* [HOW TO COMPLETE THIS TASK]:
Would you restate, exactly as they appear, the lines from the one containing "match e with QueryFinish" through the end of the data below?

* [TASK DATA]:

☆ ☆ ☆ ☆ ☆

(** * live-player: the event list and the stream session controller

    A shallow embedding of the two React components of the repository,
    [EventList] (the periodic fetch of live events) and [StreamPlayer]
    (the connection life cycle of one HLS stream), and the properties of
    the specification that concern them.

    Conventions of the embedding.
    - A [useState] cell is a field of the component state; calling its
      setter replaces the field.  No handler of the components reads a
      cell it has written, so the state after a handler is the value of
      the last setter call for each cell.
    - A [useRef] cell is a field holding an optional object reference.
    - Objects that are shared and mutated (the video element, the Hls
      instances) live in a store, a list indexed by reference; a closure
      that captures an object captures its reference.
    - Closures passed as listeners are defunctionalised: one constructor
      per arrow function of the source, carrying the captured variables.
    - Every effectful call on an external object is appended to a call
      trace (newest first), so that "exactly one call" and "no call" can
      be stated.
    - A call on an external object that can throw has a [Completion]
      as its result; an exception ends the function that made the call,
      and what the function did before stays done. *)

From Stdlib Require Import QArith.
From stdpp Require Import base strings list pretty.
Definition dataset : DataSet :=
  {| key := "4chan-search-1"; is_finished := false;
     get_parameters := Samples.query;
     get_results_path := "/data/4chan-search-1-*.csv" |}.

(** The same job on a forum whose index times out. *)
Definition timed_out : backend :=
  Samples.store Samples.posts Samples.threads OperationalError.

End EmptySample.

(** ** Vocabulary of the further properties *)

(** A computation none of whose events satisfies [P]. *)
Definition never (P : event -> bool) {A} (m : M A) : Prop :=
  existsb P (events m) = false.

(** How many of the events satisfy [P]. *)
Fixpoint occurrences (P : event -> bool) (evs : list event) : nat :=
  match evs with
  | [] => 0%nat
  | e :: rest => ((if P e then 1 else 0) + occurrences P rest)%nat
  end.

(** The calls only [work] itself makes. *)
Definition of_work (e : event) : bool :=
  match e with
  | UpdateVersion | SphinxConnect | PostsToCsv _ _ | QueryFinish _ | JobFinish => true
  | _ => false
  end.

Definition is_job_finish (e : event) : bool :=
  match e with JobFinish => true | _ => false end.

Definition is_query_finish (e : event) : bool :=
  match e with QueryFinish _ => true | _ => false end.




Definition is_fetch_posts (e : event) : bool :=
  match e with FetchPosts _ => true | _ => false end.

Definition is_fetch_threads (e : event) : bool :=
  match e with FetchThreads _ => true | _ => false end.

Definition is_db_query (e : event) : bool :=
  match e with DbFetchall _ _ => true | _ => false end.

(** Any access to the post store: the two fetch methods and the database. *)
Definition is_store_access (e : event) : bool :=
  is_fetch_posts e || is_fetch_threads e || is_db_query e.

☆ ☆ ☆ ☆ ☆

* [RESULT OF THIS TASK]:
  match e with QueryFinish _ => true | _ => false end.




Definition is_fetch_posts (e : event) : bool :=
  match e with FetchPosts _ => true | _ => false end.

Definition is_fetch_threads (e : event) : bool :=
  match e with FetchThreads _ => true | _ => false end.

Definition is_db_query (e : event) : bool :=
  match e with DbFetchall _ _ => true | _ => false end.

(** Any access to the post store: the two fetch methods and the database. *)
Definition is_store_access (e : event) : bool :=
  is_fetch_posts e || is_fetch_threads e || is_db_query e.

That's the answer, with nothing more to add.